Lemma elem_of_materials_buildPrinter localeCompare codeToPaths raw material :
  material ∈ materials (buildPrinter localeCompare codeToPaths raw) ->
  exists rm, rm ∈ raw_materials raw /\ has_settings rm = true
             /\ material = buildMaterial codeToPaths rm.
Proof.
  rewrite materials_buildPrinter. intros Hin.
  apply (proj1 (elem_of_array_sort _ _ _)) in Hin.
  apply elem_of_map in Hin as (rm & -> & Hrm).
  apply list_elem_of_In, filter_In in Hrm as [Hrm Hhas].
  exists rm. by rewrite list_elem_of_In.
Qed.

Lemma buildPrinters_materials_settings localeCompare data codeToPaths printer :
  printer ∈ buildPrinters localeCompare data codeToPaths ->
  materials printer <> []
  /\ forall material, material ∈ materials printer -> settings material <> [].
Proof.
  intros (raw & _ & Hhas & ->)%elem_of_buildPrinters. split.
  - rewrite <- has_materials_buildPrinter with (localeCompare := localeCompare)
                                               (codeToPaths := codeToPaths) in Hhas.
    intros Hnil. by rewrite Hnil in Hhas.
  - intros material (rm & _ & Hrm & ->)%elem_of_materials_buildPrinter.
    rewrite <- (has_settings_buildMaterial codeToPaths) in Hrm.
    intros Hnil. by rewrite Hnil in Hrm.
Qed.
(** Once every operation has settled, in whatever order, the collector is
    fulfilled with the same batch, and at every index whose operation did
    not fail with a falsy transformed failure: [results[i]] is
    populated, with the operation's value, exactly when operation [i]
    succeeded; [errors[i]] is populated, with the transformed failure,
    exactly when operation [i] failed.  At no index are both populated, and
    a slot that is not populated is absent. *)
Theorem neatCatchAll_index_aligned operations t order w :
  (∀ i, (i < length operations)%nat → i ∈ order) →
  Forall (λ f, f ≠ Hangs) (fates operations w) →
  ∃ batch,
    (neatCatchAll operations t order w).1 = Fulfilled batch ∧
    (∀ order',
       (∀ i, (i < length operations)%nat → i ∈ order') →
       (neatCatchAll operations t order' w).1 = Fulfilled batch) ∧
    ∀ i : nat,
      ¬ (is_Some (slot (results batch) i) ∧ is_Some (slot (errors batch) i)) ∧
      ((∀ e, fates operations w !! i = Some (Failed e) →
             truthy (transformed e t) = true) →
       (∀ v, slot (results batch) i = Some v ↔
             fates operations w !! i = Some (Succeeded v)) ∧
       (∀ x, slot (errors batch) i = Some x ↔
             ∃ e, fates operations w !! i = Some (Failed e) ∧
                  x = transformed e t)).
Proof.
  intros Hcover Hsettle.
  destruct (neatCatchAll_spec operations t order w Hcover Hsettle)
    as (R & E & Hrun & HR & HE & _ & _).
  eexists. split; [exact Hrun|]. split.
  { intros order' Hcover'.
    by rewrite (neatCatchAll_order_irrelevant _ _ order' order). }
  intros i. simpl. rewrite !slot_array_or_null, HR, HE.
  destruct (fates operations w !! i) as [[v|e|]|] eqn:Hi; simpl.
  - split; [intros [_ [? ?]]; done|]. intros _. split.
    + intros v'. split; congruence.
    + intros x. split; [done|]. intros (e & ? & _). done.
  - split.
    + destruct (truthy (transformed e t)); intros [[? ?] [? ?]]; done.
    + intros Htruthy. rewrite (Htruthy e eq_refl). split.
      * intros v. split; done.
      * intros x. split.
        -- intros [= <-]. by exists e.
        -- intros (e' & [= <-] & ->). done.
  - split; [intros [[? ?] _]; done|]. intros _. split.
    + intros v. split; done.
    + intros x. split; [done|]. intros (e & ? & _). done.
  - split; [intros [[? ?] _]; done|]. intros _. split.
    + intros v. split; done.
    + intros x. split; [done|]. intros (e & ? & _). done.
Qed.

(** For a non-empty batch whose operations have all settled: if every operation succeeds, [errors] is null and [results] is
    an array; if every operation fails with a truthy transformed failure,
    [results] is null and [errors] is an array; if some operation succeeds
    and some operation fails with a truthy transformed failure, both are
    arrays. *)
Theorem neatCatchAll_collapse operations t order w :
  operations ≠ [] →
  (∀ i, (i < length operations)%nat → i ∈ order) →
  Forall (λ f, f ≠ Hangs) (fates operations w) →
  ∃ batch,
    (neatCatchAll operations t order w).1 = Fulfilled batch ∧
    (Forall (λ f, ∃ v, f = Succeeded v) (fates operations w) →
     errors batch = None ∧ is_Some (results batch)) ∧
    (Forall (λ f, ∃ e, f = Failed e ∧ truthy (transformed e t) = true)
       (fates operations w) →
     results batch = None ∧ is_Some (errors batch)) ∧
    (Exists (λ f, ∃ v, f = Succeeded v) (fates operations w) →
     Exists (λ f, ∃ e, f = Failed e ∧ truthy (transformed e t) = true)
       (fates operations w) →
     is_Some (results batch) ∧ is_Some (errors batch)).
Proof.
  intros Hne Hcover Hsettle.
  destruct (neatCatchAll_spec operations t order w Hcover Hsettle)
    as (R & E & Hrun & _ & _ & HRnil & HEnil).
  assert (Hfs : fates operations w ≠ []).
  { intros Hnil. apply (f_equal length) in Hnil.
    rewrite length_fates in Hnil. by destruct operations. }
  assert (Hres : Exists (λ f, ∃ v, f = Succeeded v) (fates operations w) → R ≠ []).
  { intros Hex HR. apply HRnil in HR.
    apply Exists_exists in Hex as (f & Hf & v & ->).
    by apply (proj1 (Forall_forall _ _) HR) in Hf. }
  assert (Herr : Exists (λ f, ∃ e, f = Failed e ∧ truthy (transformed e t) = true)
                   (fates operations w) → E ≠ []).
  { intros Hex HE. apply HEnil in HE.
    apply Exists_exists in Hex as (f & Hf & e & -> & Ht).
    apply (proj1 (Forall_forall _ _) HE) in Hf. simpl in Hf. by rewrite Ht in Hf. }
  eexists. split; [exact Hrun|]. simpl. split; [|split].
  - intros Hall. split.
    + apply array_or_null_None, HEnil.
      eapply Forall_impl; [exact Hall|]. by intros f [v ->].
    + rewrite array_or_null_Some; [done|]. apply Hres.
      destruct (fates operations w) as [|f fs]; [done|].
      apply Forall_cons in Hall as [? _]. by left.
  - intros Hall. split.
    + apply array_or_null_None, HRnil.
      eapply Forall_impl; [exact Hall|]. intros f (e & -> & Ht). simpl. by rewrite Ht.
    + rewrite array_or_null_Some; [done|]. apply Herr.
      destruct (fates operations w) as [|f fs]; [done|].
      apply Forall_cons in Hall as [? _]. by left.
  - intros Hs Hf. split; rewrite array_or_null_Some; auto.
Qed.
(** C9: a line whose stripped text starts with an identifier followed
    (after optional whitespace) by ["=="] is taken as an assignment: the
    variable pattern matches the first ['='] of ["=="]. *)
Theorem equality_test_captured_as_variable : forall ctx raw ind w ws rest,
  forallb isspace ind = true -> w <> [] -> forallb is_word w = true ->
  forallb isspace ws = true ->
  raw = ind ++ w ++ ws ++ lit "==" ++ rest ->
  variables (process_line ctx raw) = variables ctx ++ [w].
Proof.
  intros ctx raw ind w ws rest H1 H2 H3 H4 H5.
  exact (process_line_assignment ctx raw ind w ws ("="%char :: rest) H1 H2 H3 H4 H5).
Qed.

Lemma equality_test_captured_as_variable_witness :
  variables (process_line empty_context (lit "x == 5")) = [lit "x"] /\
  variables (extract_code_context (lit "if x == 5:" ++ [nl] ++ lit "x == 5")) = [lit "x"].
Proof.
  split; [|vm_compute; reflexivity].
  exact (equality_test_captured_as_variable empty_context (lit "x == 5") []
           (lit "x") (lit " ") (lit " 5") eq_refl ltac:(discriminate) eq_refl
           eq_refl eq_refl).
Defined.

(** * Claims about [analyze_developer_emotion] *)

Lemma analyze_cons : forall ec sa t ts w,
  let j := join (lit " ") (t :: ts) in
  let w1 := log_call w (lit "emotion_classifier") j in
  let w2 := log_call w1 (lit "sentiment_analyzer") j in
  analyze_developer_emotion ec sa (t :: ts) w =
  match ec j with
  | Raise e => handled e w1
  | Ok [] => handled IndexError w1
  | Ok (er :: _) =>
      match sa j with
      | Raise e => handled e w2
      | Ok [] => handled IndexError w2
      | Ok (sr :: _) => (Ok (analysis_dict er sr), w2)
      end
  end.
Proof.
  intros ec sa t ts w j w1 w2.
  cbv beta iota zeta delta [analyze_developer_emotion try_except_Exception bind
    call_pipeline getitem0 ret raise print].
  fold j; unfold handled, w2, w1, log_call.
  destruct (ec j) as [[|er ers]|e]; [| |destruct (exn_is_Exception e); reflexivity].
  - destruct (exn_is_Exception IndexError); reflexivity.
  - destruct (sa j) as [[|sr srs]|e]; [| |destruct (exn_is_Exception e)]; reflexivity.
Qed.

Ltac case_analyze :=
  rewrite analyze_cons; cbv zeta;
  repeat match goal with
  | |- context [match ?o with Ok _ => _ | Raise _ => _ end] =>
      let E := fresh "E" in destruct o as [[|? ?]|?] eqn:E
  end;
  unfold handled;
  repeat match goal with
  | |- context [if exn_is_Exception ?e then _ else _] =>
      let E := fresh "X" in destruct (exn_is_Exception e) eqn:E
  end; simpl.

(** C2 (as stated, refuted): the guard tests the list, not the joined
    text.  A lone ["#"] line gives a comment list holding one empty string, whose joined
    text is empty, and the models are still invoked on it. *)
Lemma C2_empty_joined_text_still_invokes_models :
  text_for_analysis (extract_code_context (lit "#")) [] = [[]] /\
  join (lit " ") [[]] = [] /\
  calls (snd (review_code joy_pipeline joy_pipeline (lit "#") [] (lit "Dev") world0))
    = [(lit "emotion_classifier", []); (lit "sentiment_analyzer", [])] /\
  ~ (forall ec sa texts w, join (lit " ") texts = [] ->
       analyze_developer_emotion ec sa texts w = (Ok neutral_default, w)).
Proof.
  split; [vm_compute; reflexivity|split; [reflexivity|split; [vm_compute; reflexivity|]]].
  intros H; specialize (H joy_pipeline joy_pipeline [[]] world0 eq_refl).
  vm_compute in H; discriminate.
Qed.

* * * * * * * * *

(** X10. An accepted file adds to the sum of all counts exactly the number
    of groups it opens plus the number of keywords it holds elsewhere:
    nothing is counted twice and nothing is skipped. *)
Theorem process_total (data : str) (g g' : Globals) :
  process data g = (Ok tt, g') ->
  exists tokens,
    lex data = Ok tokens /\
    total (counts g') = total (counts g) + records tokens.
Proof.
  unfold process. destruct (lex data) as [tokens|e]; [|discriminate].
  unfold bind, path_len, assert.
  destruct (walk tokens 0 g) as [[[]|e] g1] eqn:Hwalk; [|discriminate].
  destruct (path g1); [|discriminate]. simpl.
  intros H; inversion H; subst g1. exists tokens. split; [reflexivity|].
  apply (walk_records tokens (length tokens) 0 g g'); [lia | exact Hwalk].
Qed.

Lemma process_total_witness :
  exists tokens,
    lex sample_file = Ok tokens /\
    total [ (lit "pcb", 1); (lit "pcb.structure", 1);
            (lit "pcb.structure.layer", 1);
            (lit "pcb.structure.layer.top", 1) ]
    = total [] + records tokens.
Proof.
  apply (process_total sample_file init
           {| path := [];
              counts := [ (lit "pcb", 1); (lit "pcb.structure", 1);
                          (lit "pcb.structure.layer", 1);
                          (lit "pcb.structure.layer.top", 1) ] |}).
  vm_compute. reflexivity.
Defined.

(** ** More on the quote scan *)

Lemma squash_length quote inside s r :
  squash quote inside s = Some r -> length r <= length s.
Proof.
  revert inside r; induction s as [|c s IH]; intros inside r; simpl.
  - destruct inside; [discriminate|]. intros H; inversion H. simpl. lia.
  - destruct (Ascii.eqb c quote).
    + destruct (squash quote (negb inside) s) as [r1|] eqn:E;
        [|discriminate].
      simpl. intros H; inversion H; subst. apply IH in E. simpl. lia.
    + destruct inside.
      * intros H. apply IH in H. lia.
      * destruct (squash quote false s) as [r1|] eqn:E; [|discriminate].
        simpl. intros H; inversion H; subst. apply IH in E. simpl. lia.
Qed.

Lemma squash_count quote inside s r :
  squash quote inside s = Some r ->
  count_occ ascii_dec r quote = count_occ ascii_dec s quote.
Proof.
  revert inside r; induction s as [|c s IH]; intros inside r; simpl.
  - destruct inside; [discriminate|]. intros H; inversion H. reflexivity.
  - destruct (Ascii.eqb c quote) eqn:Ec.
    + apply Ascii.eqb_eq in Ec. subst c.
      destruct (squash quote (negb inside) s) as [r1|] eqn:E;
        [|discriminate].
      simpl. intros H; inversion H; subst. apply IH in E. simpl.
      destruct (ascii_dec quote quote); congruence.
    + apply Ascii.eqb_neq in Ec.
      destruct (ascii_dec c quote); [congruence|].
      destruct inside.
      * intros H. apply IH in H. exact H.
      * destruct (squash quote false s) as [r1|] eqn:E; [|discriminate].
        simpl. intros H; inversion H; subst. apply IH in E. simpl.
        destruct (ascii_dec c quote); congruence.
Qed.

* * * * * * * * *

■ Prompt
Produce only the lines from the line containing "variables (process_line empty_context" through the line containing "let w2 := log_call", inclusive of both, exactly as they stand in the entries above.

■ Response area
  variables (process_line empty_context (lit "x == 5")) = [lit "x"] /\
  variables (extract_code_context (lit "if x == 5:" ++ [nl] ++ lit "x == 5")) = [lit "x"].
Proof.
  split; [|vm_compute; reflexivity].
  exact (equality_test_captured_as_variable empty_context (lit "x == 5") []
           (lit "x") (lit " ") (lit " 5") eq_refl ltac:(discriminate) eq_refl
           eq_refl eq_refl).
Defined.

(** * Claims about [analyze_developer_emotion] *)

Lemma analyze_cons : forall ec sa t ts w,
  let j := join (lit " ") (t :: ts) in
  let w1 := log_call w (lit "emotion_classifier") j in
  let w2 := log_call w1 (lit "sentiment_analyzer") j in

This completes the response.